5. Assim sendo, procede o recurso interposto pelo arguido e recorrente, M, do despacho proferido em 20.06.2016 pelo titular da secção criminal da Instância Central da Comarca de Santarém (J3), que julgou improcedente o incidente de apreciação da prescrição da pena aplicada ao arguido aí suscitado e ordenou a emissão dos competentes mandados de detenção.
Deste modo, decide-se revogar aquela mesma decisão com os fundamentos ora expostos, julgando-se prescrita e, consequentemente, extinta a pena em que o arguido foi condenado por acórdão de 20 de Setembro de 2004, transitado em julgado em 21 de Dezembro de 2006, pela prática, em coautoria, de um crime de furto qualificado p. e p. pelos artigos 26.°, 203.° nº. 1, 204.° n. 2 al. c) e 202.° al. b) do Código Penal, na pena de dois anos e sete meses de prisão e pela prática de um crime de detenção ilícita de arma p. e p. pelos artigos 6.° da lei n. 22/97, de 27 de Junho e 275.° n.º 3 do Código Penal (redação da Lei n.º 65/98), na pena de doze meses de prisão. Em cúmulo jurídico foi condenado na pena de três anos de prisão suspensa na sua execução pelo período de quatro anos, sob condição de proceder ao pagamento/reparação à demandante cível do montante indemnizatório global (no valor de 50.000,00€) e respetivos juros, a comprovar nos autos, no prazo de quatro anos, após trânsito, mas por forma a mostrar-se efetuado o pagamento da proporção de um quarto de tal montante no final de cada um dos primeiros três anos (cfr. fls. 756 e ss).

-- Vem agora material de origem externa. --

(** C6. Dropping a derived type gives no secret away: with [derive(ZeroizeOnDrop)],
    or [derive(Zeroize)] and [zeroize(drop)], [Drop::drop] and the drop glue of the
    fields succeed, and what is left in the fields and released is the same for any
    other secrets of the same shape in the fields that are not skipped, whether
    their types are zeroized by [zeroize] or (with [ZeroizeOnDrop]) by themselves. *)
Theorem derived_drop_erases `{SynstructureLaws} (s : Structure) (impls : list Impl)
    (on_drop : bool) (p1 p2 : Place) :
  fresh s ->
  (if on_drop then derive_zeroize_on_drop s = Ret impls
   else derive_zeroize s = Ret impls /\ drops s = true) ->
  same_but_secrets on_drop s p1 p2 ->
  exists raws fr, drop_place impls p1 = Ret (raws, fr) /\ drop_place impls p2 = Ret (raws, fr).
Proof.
  intros Hf Hd Hs. unfold drop_place.
  assert (exists m, (m = "zeroize" /\ on_drop = false \/ m = "zeroize_or_on_drop")
    /\ forall p, drop_method impls p = run_arms (arms s m) p) as (m & Hm & Hr).
  { destruct on_drop.
    - exists "zeroize_or_on_drop"%string. split; [by right|]. intros p. by apply on_drop_method_eq.
    - destruct Hd as [Hd Hdr]. exists "zeroize"%string. split; [by left|].
      intros p. by apply drop_method_eq. }
  rewrite !Hr. destruct (run_arms_erases on_drop s m p1 p2) as (q1 & q2 & fr & -> & -> & Hq & _);
    [done..|]. simpl.
  destruct (drop_fields_same _ _ Hq) as (raws & fr' & -> & ->). simpl. by eexists _, _.
Qed.

(** ** A sample *)

Section sample.

(** Attributes that are what they parse to; a where predicate has a colon. *)
#[local] Instance sample_syn : Syn := {|
  Path := string;
  Attribute := Meta string;
  WherePredicate := string;
  is_ident := String.eqb;
  attr_parse_meta := Some;
  parse_bounds value := if String.index 0 ":" value then Some [value] else None;
|}.

#[local] Instance sample_synstructure : Synstructure := {|
  add_bounds b s := mkStructure (ast_attrs s) (variants s) (omitted_variants s) (bind_style s) b
                      (where_predicates s);
  add_where_predicate w s := mkStructure (ast_attrs s) (variants s) (omitted_variants s)
                               (bind_style s) (bounds s) (where_predicates s ++ [w]);
  bind_with b s := mkStructure (ast_attrs s) (variants s) (omitted_variants s) b (bounds s)
                     (where_predicates s);
  filter_variants f s :=
    let! vs := retain f (variants s) in
    Ret (set_variants vs (omitted_variants s || (length vs <? length (variants s))) s);
  filter f s :=
    let! vs := retain_bindings f (variants s) in Ret (set_variants vs (omitted_variants s) s);
  each f s :=
    List.map (fun v => ArmVariant (variant_ident v) (List.map f (bindings v))) (variants s)
    ++ (if omitted_variants s then [ArmRest] else []);
  bound_impl t b s := mkImpl t (bounds s) (where_predicates s) b;
  gen_impl t b s := mkImpl t (bounds s) (where_predicates s) (Some b);
|}.

#[local] Instance sample_laws : SynstructureLaws.
Proof. by constructor. Qed.

(** [#[zeroize(..)]] *)
Definition zeroize_attr (word : string) : Meta string :=
  MetaList "zeroize" [NestedMeta_Meta (MetaPath word)].

Definition struct_ (name : Ident) (attrs : list (Meta string)) (fields : list (list (Meta string))) :
    Structure :=
  mkStructure attrs
    [mkVariant name None attrs fields (imap mkBinding fields)]
    false BindStyle_Ref AddBounds_Both [].

(** [#[zeroize(drop)] struct Key { id: u8 (skipped), secret: [u8; 4] }] *)
Definition sample_key : Structure :=
  struct_ "Key" [zeroize_attr "drop"] [[zeroize_attr "skip"]; []].

Definition u8_field (b : u8) : Field :=
  mkField (Scalar U8) (scalar_type U8) (Some (AssertZeroize zeroize_default)) (mkScalar [b]).

Definition key_place (id secret : u8) : Place := mkPlace "Key" [u8_field id; u8_field secret].

Lemma sample_fresh : fresh sample_key.
Proof.
  split; [reflexivity|]. split; [apply NoDup_singleton|].
  apply Forall_cons. split; [split; reflexivity|constructor].
Qed.

Lemma sample_same id c1 c2 od : same_but_secrets od sample_key (key_place id c1) (key_place id c2).
Proof.
  eexists. split; [left|]. split; [reflexivity|]. split; [reflexivity|]. split; [reflexivity|].
  apply Forall3_cons; [apply erasable_skipped; [apply _|by split]|].
  apply Forall3_cons; [|constructor].
  apply erasable_zeroize; [apply _|apply _|by split|by split|done].
Qed.

(** A [skip] on a struct is an error for [Zeroize], but [ZeroizeOnDrop] takes it for
    one on its only variant and drops the struct without zeroizing anything. *)
Lemma struct_skip_mismatch :
  let s := struct_ "Key" [zeroize_attr "skip"] [[]; []] in
  derive_zeroize s = Panic
  /\ exists impls, derive_zeroize_on_drop s = Ret impls
     /\ drop_method impls (key_place 1%u8 7%u8) = Ret (key_place 1%u8 7%u8, []).
Proof. split; [reflexivity|]. eexists. split; reflexivity. Qed.

(** A second [drop] is refused, and a [drop] on a field. *)
Lemma derives_write_witness :
  derive_zeroize (struct_ "Key" [zeroize_attr "drop"; zeroize_attr "drop"] []) = Panic
  /\ derive_zeroize (struct_ "Key" [] [[zeroize_attr "drop"]]) = Panic
  /\ exists impls, derive_zeroize sample_key = Ret impls /\ length impls = 2.
Proof.
  split; [|split].
  - apply (derives_write (struct_ "Key" [zeroize_attr "drop"; zeroize_attr "drop"] [])).
    split; [reflexivity|]. split; [apply NoDup_singleton|].
    apply Forall_cons. split; [split; reflexivity|constructor].
  - apply (derives_write (struct_ "Key" [] [[zeroize_attr "drop"]])).
    split; [reflexivity|]. split; [apply NoDup_singleton|].
    apply Forall_cons. split; [split; reflexivity|constructor].
  - eexists. split; [apply (derives_write sample_key sample_fresh)|reflexivity].
Defined.

(** The secret is zeroed, the identifier stays. *)
Lemma derived_zeroize_witness :
  exists impls, derive_zeroize sample_key = Ret impls
  /\ zeroize_place impls (key_place 1%u8 7%u8) = Ret (key_place 1%u8 0%u8, [])
  /\ zeroize_place impls (key_place 1%u8 9%u8) = Ret (key_place 1%u8 0%u8, []).
Proof.
  eexists. split; [reflexivity|].
  edestruct (derived_zeroize sample_key) with (p := key_place 1%u8 7%u8) as [E Hs];
    [exact sample_fresh|reflexivity|left|reflexivity|reflexivity|].
  split; [exact E|].
  destruct (Hs (key_place 1%u8 9%u8) (sample_same _ _ _ _)) as (q & fr & E1 & E2).
  rewrite E2, <- E1. exact E.
Defined.

Lemma derived_drop_erases_witness :
  exists impls, derive_zeroize sample_key = Ret impls
  /\ drop_place impls (key_place 1%u8 7%u8) = Ret ([[1%u8]; [0%u8]], [])
  /\ drop_place impls (key_place 1%u8 9%u8) = Ret ([[1%u8]; [0%u8]], []).
Proof.
  eexists. split; [reflexivity|].
  edestruct (derived_drop_erases sample_key) with (on_drop := false) (p1 := key_place 1%u8 7%u8)
    (p2 := key_place 1%u8 9%u8) as (raws & fr & E1 & E2);
    [exact sample_fresh|split; reflexivity|apply sample_same|].
  vm_compute in E1. injection E1 as <- <-. split; [reflexivity|exact E2].
Defined.

End sample.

6. Suprida a arguida nulidade de sentença por falta de fundamentação, o presente acórdão considera-se complemento e parte integrante do acórdão desta Relação de 10.01.2017, objeto da presente reclamação, nos termos do art. 617º nº2 do novo C.P. Civil ex vi do art. 4º do CPP.
III. DISPOSITIVO
Nesta conformidade, acordam os Juízes na Secção Criminal do Tribunal da Relação de Évora:
- Em julgar procedente a nulidade parcial do acórdão deste TRE de 10.01.2017 por falta de fundamentação, invocada pelo arguido, e, em consequência, declarar nulo tudo o aí decidido relativamente ao recurso interposto do despacho proferido em 20.06.2016 pelo titular da secção criminal da Instância Central da Comarca de Santarém (J3), que julgou improcedente o incidente de apreciação da prescrição da pena aplicada ao arguido;
- Em suprir a referida nulidade de sentença, revogando a decisão do tribunal de comarca de 20.06.2016 com os fundamentos expostos e decidir, em substituição, julgar extinta por prescrição a pena única em que o arguido foi condenado por acórdão de 20 de Setembro de 2004, transitado em julgado em 21 de Dezembro de 2006, em cúmulo jurídico das penas parcelares de dois anos e sete meses de prisão e doze meses de prisão, aplicadas, respetivamente, pela prática, em coautoria, de um crime de furto qualificado p. e p. pelos artigos 26.°, 203.° nº. 1, 204.° n. 2 al. c) e 202.° al. b) do Código Penal e de um crime de detenção ilícita de arma p. e p. pelos artigos 6.° da lei n. 22/97, de 27 de Junho e 275.° n.º 3 do Código Penal (redação da Lei n.º 65/98). Ou seja, a pena única de três anos de prisão suspensa na sua execução pelo período de quatro anos, sob condição de proceder ao pagamento/reparação à demandante cível do montante indemnizatório global (no valor de 50.000,00€) e respetivos juros, a comprovar nos autos, no prazo de quatro anos, após trânsito, mas por forma a mostrar-se efetuado o pagamento da proporção de um quarto de tal montante no final de cada um dos primeiros três anos (cfr. fls. 756 e ss).
Sem custas.
Notifique, sendo igualmente para que, no prazo de 10 dias, o recorrente possa desistir do recurso interposto para o T. Constitucional, alargar ou restringir o respetivo âmbito, nos termos do nº3 do citado art. 617º do N.C.P.Civil.